Senate Foreign Relations Committee’s report, “Afghanistan in Transition: U.S. Civilian Presence and Assistance Post-2014”
“U.S. political support for assistance to Afghanistan has diminished in recent years, even though precipitous cuts in funding could have a destabilizing effect on the country. To maintain support for future funding, key accountability measures must be strengthened,” the report states.
If there is not a clear plan to keep the Afghan government accountable, it should not be implemented, according to the Democratic senators. If funding cannot be sufficiently monitored, it should be terminated. The tough talk reflects the increasing challenges of oversight in Afghanistan moving forward.

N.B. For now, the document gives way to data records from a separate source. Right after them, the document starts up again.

(** X19: the proxy passes the routing engine's answer on as it is: when it
    replies with bytes, they are the bytes of the engine's response or of
    its non-empty error body, under the engine's status and its content
    type ([application/json] without one); it replies with a JSON document
    of its own only for an error with an empty body (under the engine's
    status) and for an unreachable engine ([URLError] or [TimeoutError],
    status 502). *)
Theorem proxy_relays (upstream : upstream_outcome) (r : reply) :
  handle_osrm_proxy upstream = Ok r ->
  match reply_body r with
  | RawBody bytes =>
      (exists content_type,
         upstream = Answered (reply_status r) bytes content_type
         /\ reply_content_type r = default "application/json" content_type)
      \/ (exists headers,
            upstream = Raised (Refused (reply_status r) bytes headers)
            /\ bytes ≠ EmptyString
            /\ reply_content_type r
               = default "application/json" (mjoin headers))
  | JsonBody document =>
      (exists headers,
         upstream = Raised (Refused (reply_status r) EmptyString headers)
         /\ document = JDict [("error", JStr "OSRM upstream returned an error.")])
      \/ (exists e,
            upstream = Raised (Failed e)
            /\ (class e = URLError \/ class e = TimeoutError)
            /\ reply_status r = 502%Z
            /\ document = JDict [("error", JStr "OSRM upstream unavailable.");
                                 ("details", JStr (message e))])
  end.
Proof.
  unfold handle_osrm_proxy.
  destruct upstream as [status bytes ct|[code bytes headers|e]]; simpl.
  - intros [= <-]. simpl. left. by exists ct.
  - intros [= <-]. simpl. destruct (decide (bytes = EmptyString)) as [->|Hne].
    + left. by exists headers.
    + right. exists headers. by destruct headers.
  - destruct (class e) eqn:Hclass; try discriminate; intros [= <-]; simpl;
      right; exists e; auto.
Qed.

Lemma proxy_relays_witness :
  exists r,
    handle_osrm_proxy (Raised (Refused 400 "{}" None)) = Ok r
    /\ reply_status r = 400%Z /\ reply_body r = RawBody "{}".
Proof.
  eexists. split; [reflexivity|].
  pose proof (proxy_relays (Raised (Refused 400 "{}" None)) _ eq_refl) as H.
  by split.
Defined.
(** Extraction in terms of [find]: without the container, or without a
    table in it, the empty list; on a table with a first row, the headers
    are the texts of that row's [th] cells and the result has one record
    per later row that has [td] cells, in row order, rows without cells
    being left out; a record is [dict(zip(headers, cells))]. *)
Lemma process_page_extracts (soup : node) :
  (find_class "div" "info" soup = None -> process_page soup = ret [])
  /\ (forall div_info,
        find_class "div" "info" soup = Some div_info ->
        find "table" div_info = None ->
        process_page soup = ret [])
  /\ (forall div_info table first_row rows,
        find_class "div" "info" soup = Some div_info ->
        find "table" div_info = Some table ->
        find_all "tr" table = first_row :: rows ->
        let headers := map text (find_all "th" first_row) in
        process_page soup =
          ret (map (record_of headers) (filter has_cells rows))
        /\ forall row,
             let cells := row_cells row in
             (forall i h c,
                 nth_error headers i = Some h ->
                 nth_error cells i = Some c ->
                 (forall j, i < j -> j < List.length cells ->
                            nth_error headers j <> Some h) ->
                 get (record_of headers row) h = Some c)
             /\ (forall h, ~ In h (firstn (List.length cells) headers) ->
                           get (record_of headers row) h = None)
             /\ (NoDup headers ->
                 record_of headers row = combine headers cells)).
Proof.
  unfold process_page. split; [|split].
  - now intros ->.
  - intros d -> Ht. now rewrite Ht.
  - intros d t r0 rows Hd Ht Hrows. rewrite Hd, Ht. split.
    + unfold find. rewrite Hrows. simpl.
      now rewrite rows_loop.
    + intros row. unfold record_of. repeat split.
      * intros i h c Hh Hc Hlast. rewrite get_dict_of.
        now apply assoc_last_position with i.
      * intros h Hh. rewrite get_dict_of. now apply assoc_last_absent.
      * intros Hnd. now apply dict_of_distinct.
Qed.

Lemma process_page_extracts_witness :
  process_page (Fixtures.listing_tree (lit "Acme Pharma") (lit "CA"))
  = ret [Fixtures.acme_record].
Proof.
  exact (proj1 (proj2 (proj2 (process_page_extracts
           (Fixtures.listing_tree (lit "Acme Pharma") (lit "CA"))))
           Fixtures.acme_div Fixtures.acme_table
           Fixtures.header_row [Fixtures.acme_row]
           eq_refl eq_refl eq_refl)).
Defined.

As the report cautions, “With the military drawdown, it will be more difficult to monitor development projects.”
(Read More: Will Afghanistan Become the ‘Forgotten War’ Again?)
Officials and members of Congress expected the OCO to come down significantly with the drawdown in Afghanistan—the Obama administration requested $65.8 billion for fiscal year 2015, roughly a third less than the prior fiscal year. But unexpected flare-ups with the Islamic State, Russia and even the Ebola fight have prompted a reconsideration of easing the U.S. government’s reliance on OCO funding. Some lawmakers have suggested that the U.S. withdrew too quickly from Iraq, giving rise to the Islamic State, and that the administration should rethink its timeline for the drawdown in Afghanistan.
The Obama administration requested $5.8 billion for Afghanistan reconstruction efforts for FY2015, the current fiscal year, with roughly $4 billion for supporting ANSF alone. The FY2015 request is a decrease from the $6.2 billion appropriated in FY2014, but the continuing resolution funded the OCO—and thus, Afghanistan reconstruction—at last year’s higher spending levels.
By many measures, Afghanistan has made progress, according to the senators’ report. The Afghan government reports 7.3 million students are attending school—with one-third of them girls—compared only 1 million in 2001, most of who were male. Life expectancy has increased by 20 years to 60 years old, and maternal mortality rates have been halved. Since 2001, Afghanistan’s GDP has increased from $2.4 billion to more than $20 billion.”